Vallier et al. demonstrated that the composition of the gut microbiota at baseline in axSpA patients presented better predictive value for response to TNFi than indicators of disease activity including CRP [44].

Also, psoriasis treatment studies have noted differences in response to bDMARDs depending on the composition of the microbiome [45, 46].

Similarly, in another study, concomitant diseases were associated with worse treatment effects with TNFi in axSpA [47]. In our study concomitant diseases did not significantly increase this risk (OR = 2.03, 95% CI 0.22 − 18.77, p = 0.53).

As in our previous report, zonulin was detected in all patients, not only in Hp2 antigen carriers, and, as before, was highest in those with the Hp 1–1 phenotype (p = 0.91), demonstrating that the ELISA detected more than just the pre-Hp2 molecule [21, 22].

Zonulin was significantly correlated with CRP, although CRP alone was not associated with treatment response. This is a different result from most studies, which have shown the superiority of increased CRP in predicting good response to bDMARDs, especially TNFi [29, 30, 47, 48]. However, higher values of the inflammatory indices (WBC, CRP, ESR) reduced the risk of poor response, but not significantly. A substantially better predictive value demonstrated Hp level.

High levels of Hp were present in patients responding well to biological therapy. In fact, Hp concentrations above 400 mg/dl were the cut-off point for responders. The result was on the borderline of significance (p = 0.056), which may result from the small size of the group. It is possible that, like CRP, Hp level reflects inflammation and define those who may benefit from biological treatment.

Although there were significant differences in Hp levels between phenotypes none of the phenotypes proved to be a predictor of treatment failure to bDMARDs.

MRI sacroiliitis only occurred in patients who responded well to treatment, which is in line with other study results indicating MRI sacroiliitis as a predictor of good response to standard and biological therapy [22, 30, 49, 50]. In our analysis we had a lot of missing data, the result was not statistically significant. Also, all patients without radiographic changes in the sacroiliac joints responded well, reflecting the good efficacy of biological treatment at an early stage of the disease.

A strong part of this study is its observational character, which reflects ‘real-life’ clinical situations with consecutive sampling patients.

In addition, we analysed risk factors for a poor response to bDMARDs that had never been considered until now. We shed new light on certain aspects in the approach to treating patients with axSpA and identified factors that can be modified and increase the chance of therapeutic success.

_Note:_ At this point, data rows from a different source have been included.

(* ===== verification/Ipc.v ===== *)
(** * The control socket

    [crates/desmos-core/src/daemon/ipc.rs]: the listener, the accept loop and the
    connections of the daemon's control socket, on the bytes of the streams;
    [crates/desmos-cli/src/ipc_client.rs]: the client's side.  The commands themselves are
    those of the daemon's model.  A request and its answer are lines: the proofs say when
    the client reads exactly what the daemon answered. *)

From stdpp Require Import base gmap numbers strings list.
From Stdlib Require Import ZArith Lia.
From S2P Require Import Prelude Str Strategy Engine Crypto Session Clients Pipeline Config Log Daemon.

(** ** [BufRead::lines] *)

(** What a stream delivers: bytes, then its end or an error such as the timeout of a read
    on a stream that stays open. *)
Record Stream := mkStream { sm_data : bytes; sm_error : option IoError }.

Definition strip_cr (rev_line : bytes) : bytes := match rev_line with 13 :: l => reverse l | l => reverse l end.

(** The lines, each without its line feed and a carriage return before it; [cur] is the
    line so far, reversed.  The last line counts without a line feed when the stream ends
    there; an error loses it. *)
Fixpoint raw_lines (cur : bytes) (err : option IoError) (b : bytes) : list (result bytes IoError) :=
  match b with
  | [] => match err, cur with
          | Some e, _ => [Err e]
          | None, [] => []
          | None, _ => [Ok (reverse cur)]
          end
  | c :: b => if c =? 10 then Ok (strip_cr cur) :: raw_lines [] err b else raw_lines (c :: cur) err b
  end.

(** Bytes that are not UTF-8 are an error too. *)
Definition decode_line (l : result bytes IoError) : result str IoError :=
  let? b := l in match from_utf8 b with Some s => Ok s | None => Err InvalidData end.
Definition stream_lines (s : Stream) : list (result str IoError) := decode_line <$> raw_lines [] (sm_error s) (sm_data s).

(** ** [daemon/ipc.rs] *)

Definition SOCKET_PATH : str := lit "/var/run/desmos.sock".

(** [handle_connection]: the answers written, of which the peer takes [writes]. *)
Fixpoint handle_lines (lines : list (result str IoError)) (writes : nat) (p : Process) : list str * Process :=
  match lines with
  | [] => ([], p)
  | Err _ :: _ => ([], p)
  | Ok line :: lines =>
      match trim line with
      | [] => handle_lines lines writes p
      | _ =>
          let '(response, p) := dispatch_command line p in
          match writes with
          | O => ([], p)
          | S writes => let '(out, p) := handle_lines lines writes p in (response :: out, p)
          end
      end
  end.
Definition ipc_handle_stream (s : Stream) (writes : nat) (p : Process) : list str * Process := handle_lines (stream_lines s) writes p.

(** What a turn of the accept loop finds; a signal may come at any time. *)
Inductive Accept := AcceptConn (s : Stream) (writes : nat) | AcceptNone | AcceptSignal.

(** The answers on each connection, and whether the loop has ended. *)
Fixpoint ipc_accept_loop (accepts : list Accept) (p : Process) : list (list str) * Process * bool :=
  if pr_shutdown p then ([], p, true)
  else
    match accepts with
    | [] => ([], p, false)
    | AcceptConn s writes :: accepts =>
        let '(out, p) := ipc_handle_stream s writes p in
        let '(outs, p, done) := ipc_accept_loop accepts p in (out :: outs, p, done)
    | AcceptNone :: accepts => ipc_accept_loop accepts p
    | AcceptSignal :: accepts => ipc_accept_loop accepts (mkProcess (pr_ctx p) (pr_logger p) true)
    end.

(** [spawn_ipc_server] with the whole life of its thread: [fs] are the paths that exist,
    [remove_ok] whether files can be removed, [bind] and [nonblocking] the outcomes. *)
Definition spawn_ipc_server (path : option str) (remove_ok : bool) (bind nonblocking : result () IoError) (accepts : list Accept)
    (fs : gset str) (p : Process) : gset str * list (list str) * Process * result bool IoError :=
  let path := default SOCKET_PATH path in
  let remove (fs : gset str) := if remove_ok then fs ∖ {[path]} else fs in
  let fs := if decide (path ∈ fs) then remove fs else fs in
  match bind with
  | Err e => (fs, [], p, Err e)
  | Ok _ =>
      let fs := {[path]} ∪ fs in
      match nonblocking with
      | Err e => (fs, [], p, Err e)
      | Ok _ =>
          let '(outs, p, done) := ipc_accept_loop accepts p in
          (if done then remove fs else fs, outs, p, Ok done)
      end
  end.

(** ** [ipc_client.rs] *)

(** Not found, or refused. *)
Definition no_daemon (e : IoError) : bool := match e with NotFound => true | OsError c => (c =? 2) || (c =? 111) | _ => false end.

(** [show] is the [Display] of an error, [reply] what the stream delivers after the
    request was written.  The bytes sent, and the line or the message. *)
Record ClientEnv := mkClientEnv {
  ie_show : IoError → str;
  ie_connect : result () IoError;
  ie_read_timeout : result () IoError;
  ie_write_timeout : result () IoError;
  ie_write : result () IoError;
  ie_flush : result () IoError;
}.

Definition send_raw (env : ClientEnv) (reply : Stream) (json_line : str) : bytes * result str str :=
  match ie_connect env with
  | Err e => ([], Err (if no_daemon e then lit "daemon not running " ++ [8212] ++ lit " start with `desmos up`"
                       else lit "IPC connect error: " ++ ie_show env e))
  | Ok _ =>
  match ie_read_timeout env with
  | Err e => ([], Err (lit "IPC timeout: " ++ ie_show env e))
  | Ok _ =>
  match ie_write_timeout env with
  | Err e => ([], Err (lit "IPC timeout: " ++ ie_show env e))
  | Ok _ =>
  match ie_write env with
  | Err e => ([], Err (lit "IPC write: " ++ ie_show env e))
  | Ok _ =>
  match ie_flush env with
  | Err e => ([], Err (lit "IPC flush: " ++ ie_show env e))
  | Ok _ =>
      (as_bytes json_line ++ [10],
       match stream_lines reply with
       | [] => Err (lit "no response from daemon")
       | Err e :: _ => Err (lit "IPC read: " ++ ie_show env e)
       | Ok line :: _ => Ok line
       end)
  end end end end end.
(* ===== verification/Runners.v ===== *)
(** * The entry points of the daemon

    [crates/desmos-core/src/daemon]: the platform runners of [client.rs] and
    [server_loop.rs], from the creation of the TUN device to the end of the loop, and
    [run_daemon] of [runner.rs] that chooses one; [pipeline/mod.rs]: the plaintext runner.
    A run changes the descriptors of the TUN device, the sockets, the identity of the
    process and the tunnel state it publishes. *)

From stdpp Require Import base gmap numbers strings list.
From Stdlib Require Import ZArith Lia.
From S2P Require Import Prelude Str Wire Crypto Noise Session RateLimit Clients Strategy Engine Pipeline ServerLoop.
From S2P Require Import TunDev Sockets PrivDrop Config Daemon Tunnel.

(** What a run changes outside the loops. *)
Record Machine := mkMachine {
  ma_sys : TunDev.Sys;
  ma_sock : list SockCall;
  ma_proc : ProcState;
  ma_states : list TunnelState;
}.

Definition with_sys (s : TunDev.Sys) (m : Machine) : Machine := mkMachine s (ma_sock m) (ma_proc m) (ma_states m).
Definition with_sock (tr : list SockCall) (m : Machine) : Machine := mkMachine (ma_sys m) tr (ma_proc m) (ma_states m).
Definition with_proc (p : ProcState) (m : Machine) : Machine := mkMachine (ma_sys m) (ma_sock m) p (ma_states m).
Definition publish_state (s : TunnelState) (m : Machine) : Machine :=
  mkMachine (ma_sys m) (ma_sock m) (ma_proc m) (ma_states m ++ [s]).

(** The drop of the device and of a socket at the end of a runner. *)
Definition drop_tun (t : Tun) (m : Machine) : Machine := with_sys (tun_drop t (ma_sys m)) m.
Definition drop_udp (m : Machine) : Machine := with_sock (ma_sock m ++ [CallClose]) m.

(** ** The client *)

(** What the system gives a client: the answers of the calls that create the device, the
    set-up, the creation of the reactor and the registrations, the loop's side. *)
Record ClientWorld := mkClientWorld {
  cw_ifreq : Ifreq → Ifreq;
  cw_ctl_id : Z;
  cw_name_buf : bytes;
  cw_name_len : nat;
  cw_wintun : result () IoError;
  cw_setup : SetupEnv;
  cw_reactor : result () IoError;
  cw_send : LinkId → Datagram → result () IoError;
  cw_tun_send : bytes → result () IoError;
  cw_turns : list Turn;
}.

(** The device of each platform. *)
Definition create_tun (os : TargetOs) (w : ClientWorld) (s : TunDev.Sys) : panics (TunDev.Sys * result Tun IoError) :=
  match os with
  | OsLinux => Some (linux_create (lit "desmos0") (cw_ifreq w) s)
  | OsMacOs => macos_create (cw_ctl_id w) 0 (cw_name_buf w) (cw_name_len w) s
  | OsFreeBsd => '(_, out) ← freebsd_create 0 s; Some out
  | OsOther => Some (s, Err Unsupported)
  end.

Section Client.
  Context {RC : RingCrypto} {XO : X25519Ops} {K : UnixKernel} {S : Type} `{BondingStrategy S}.

(** The state with which [run_reactor_loop] enters its [loop]. *)
Definition client_start (engine : Engine S) (session : Session Established) (metrics : PipelineMetrics) (mtu : nat)
    (sockets : list SocketEntry) : ClientState S :=
  mkClientState engine session metrics (replicate (mtu + PACKET_OVERHEAD) 0) [] (replicate (length sockets) []) [] [] [].

(** [run_client_linux] and the two [run_client_kqueue]: the machine, the engine, the state
    of the loop once it was entered, and the result unless the loop goes on. *)
Definition run_client (os : TargetOs) (arch : TargetArch) (cfg : ClientConfig) (engine : Engine S) (metrics : PipelineMetrics)
    (mtu : nat) (w : ClientWorld) (m : Machine) : panics (Machine * Engine S * option (ClientState S) * option (result () IoError)) :=
  '(s, r) ← create_tun os w (ma_sys m);
  let m := with_sys s m in
  match r with
  | Err e => Some (m, engine, None, Some (Err e))
  | Ok tun =>
      match setup_sockets_and_handshake cfg engine (cw_setup w) with
      | (engine, Err e) => Some (drop_tun tun m, engine, None, Some (Err e))
      | (engine, Ok (sockets, session)) =>
          match drop_privileges_if_root os arch (ma_proc m) with
          | (p, Err e) => Some (drop_tun tun (with_proc p m), engine, None, Some (Err e))
          | (p, Ok _) =>
              let m := publish_state TunnelUp (with_proc p m) in
              match cw_reactor w with
              | Err e => Some (drop_tun tun m, engine, None, Some (Err e))
              | Ok _ =>
                  '(st, out) ← run_reactor_loop (mkLoopEnv sockets (cw_send w) (cw_tun_send w)) (cw_turns w)
                                 (client_start engine session metrics mtu sockets);
                  match out with
                  | None => Some (m, cs_engine st, Some st, None)
                  | Some (Err e) => Some (drop_tun tun m, cs_engine st, Some st, Some (Err e))
                  | Some (Ok _) => Some (drop_tun tun (publish_state TunnelDown m), cs_engine st, Some st, Some (Ok ()))
                  end
              end
          end
      end
  end.

(** ** The client on Windows *)

(** The reads of [recv], which block until a packet arrives: at the end of [tun_in] the
    loop stands still.  A packet that was read is followed by a call of the outbound
    stage, which reads the next one. *)
Definition windows_tun_part (env : LoopEnv) (st : ClientState S) : panics (option (ClientState S)) :=
  match cs_tun_in st with
  | [] => Some None
  | Ok (b :: p) :: q =>
      let pkt := take (length (cs_scratch st) - HEADER_LEN) (b :: p) in
      let st := mkClientState (cs_engine st) (cs_session st) (cs_metrics st) (copy_from_slice (cs_scratch st) HEADER_LEN pkt) q
                  (cs_udp_in st) (cs_sent st) (cs_written st) (cs_published st) in
      match q with
      | [] => Some None
      | r :: q => '(st, _) ← tun_stage env r (set_tun_in q st); Some (Some st)
      end
  | _ :: q => Some (Some (set_tun_in q st))
  end.

(** [for entry in &sockets]: one datagram of each socket, whatever the result. *)
Fixpoint windows_udp_part (env : LoopEnv) (idxs : list nat) (st : ClientState S) : ClientState S :=
  match idxs with
  | [] => st
  | i :: idxs =>
      let q := default [] (cs_udp_in st !! i) in
      let st := (udp_stage env (default (Err WouldBlock) (head q)) st).1 in
      windows_udp_part env idxs (set_udp_in i (tail q) st)
  end.
(** An interface is bondable exactly when bits 0 and 6 of its flags file are set
    and bit 3 is not. *)
Theorem bondable_exact (i : NetworkInterface) (bits : Z) :
  ni_flags i = from_linux_bits bits →
  is_bondable i = Z.testbit bits 0 && Z.testbit bits 6 && negb (Z.testbit bits 3).
Proof. intros E. unfold is_bondable. rewrite E. cbn [from_linux_bits if_up if_running if_loopback]. by rewrite !mask_bit by lia. Qed.

(** On the BSDs no interface is ever bondable: the flags are left empty. *)
Theorem bsd_never_bondable (nodes : result (list ifaddr) IoError) (out : list NetworkInterface) :
  other_unix_list nodes = Ok out → Forall (fun i => is_bondable i = false) out.
Proof.
  unfold other_unix_list. destruct (getifaddrs_addresses Bsd nodes) as [m|e]; [|done]. cbn [result_bind]. intros [= <-].
  rewrite (proj1 (sort_by_name_spec _)). apply Forall_fmap, Forall_forall. intros [name [v4 v6]] _. done.
Qed.

(** The all-zero address, which [/sys] prints for an interface without hardware
    address, is accepted, and so is a sign in front of a digit. *)
Example zero_mac_accepted : parse_mac (lit "00:00:00:00:00:00") = Some [0; 0; 0; 0; 0; 0].
Proof. reflexivity. Qed.
Example signed_mac_accepted : parse_mac (lit "+a:bb:cc:dd:ee:ff") = Some [0x0a; 0xbb; 0xcc; 0xdd; 0xee; 0xff].
Proof. reflexivity. Qed.

(** ** Witnesses *)

Definition demo_sys : Sys :=
  mkSys (Ok [Ok (lit "lo"); Ok (lit "eth0")])
    (fun n => if bool_decide (n = lit "eth0") then Ok (lit "02:42:ac:11:00:02" ++ [10]) else Err (OsError 2))
    (fun n => Ok (lit "up" ++ [10]))
    (fun n => Ok (lit (if bool_decide (n = lit "eth0") then "0x1043" else "0x9")))
    (Ok [mkIfaddr (Some (lit "eth0")) (Some ([2; 0; 0; 0; 192; 0; 2; 9] ++ replicate 8 0));
         mkIfaddr (Some (lit "lo")) (Some ([2; 0; 0; 0; 127; 0; 0; 1] ++ replicate 8 0))]).
Definition demo_nodes : list ifaddr := match sys_ifaddrs demo_sys with Ok n => n | Err _ => [] end.

Lemma iface_list_exact_witness :
  ∃ out, linux_list demo_sys = Ok out ∧ out ≡ₚ (describe_iface demo_sys demo_nodes <$> [lit "lo"; lit "eth0"]) ∧ StronglySorted name_le out.
Proof.
  apply (iface_list_exact demo_sys [lit "lo"; lit "eth0"] demo_nodes); [reflexivity|reflexivity|].
  apply (bool_decide_unpack _). vm_compute. exact I.
Defined.

Example demo_listing :
  match linux_list demo_sys with Ok l => (fun i => (ni_name i, ni_ipv4 i, is_bondable i)) <$> l | Err _ => [] end
  = [(lit "eth0", [[192; 0; 2; 9]], true); (lit "lo", [[127; 0; 0; 1]], false)].
Proof. vm_compute. reflexivity. Qed.

Definition demo_iface : NetworkInterface :=
  mkNetworkInterface (lit "eth0") [2; 0x42; 0xac; 0x11; 0; 2] [] [] (from_linux_bits 0x1043) (lit "up").

Lemma mac_roundtrip_witness : parse_mac (mac_string demo_iface) = Some [2; 0x42; 0xac; 0x11; 0; 2].
Proof. apply (mac_roundtrip demo_iface); [reflexivity|]. apply (bool_decide_unpack _). vm_compute. exact I. Defined.

Lemma bondable_exact_witness : is_bondable demo_iface = true.
Proof. by rewrite (bondable_exact demo_iface 0x1043 eq_refl). Defined.

Lemma bsd_never_bondable_witness :
  ∃ out, other_unix_list (Ok demo_nodes) = Ok out ∧ Forall (fun i => is_bondable i = false) out.
Proof. eexists. split; [reflexivity|]. by apply (bsd_never_bondable (Ok demo_nodes)). Defined.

Our study had also some limitations. Due to the COVID-19 pandemic, we were unable to collect more patients and the final sample size is smaller than intended. For this reason, we did not perform separate predictors analyses for different groups of bDMARDs. Although we were not able to do multivariate analysis due to small sample size, we performed a univariate analysis with zonulin referring to the factor of most interest.

In the assessment of axSpA disease activity, we did not use the Ankylosing Spondylitis Disease Activity Score (ASDAS), which is more appropriate for this purpose. Determination of inflammatory indices after 12 weeks of biological treatment was difficult due to pandemic.

It may seem that the inclusion of only hospitalised patients in the study raises the risk of a sample selection bias. However, in Poland, diagnosis of spondyloarthritis is most often made in the hospital setting due to limitations in the operation of outpatient clinics, whereas qualification for biological treatment can only take place in hospital. Instead, hospitalisation made it possible to quickly rule out possible other causes of the back pain.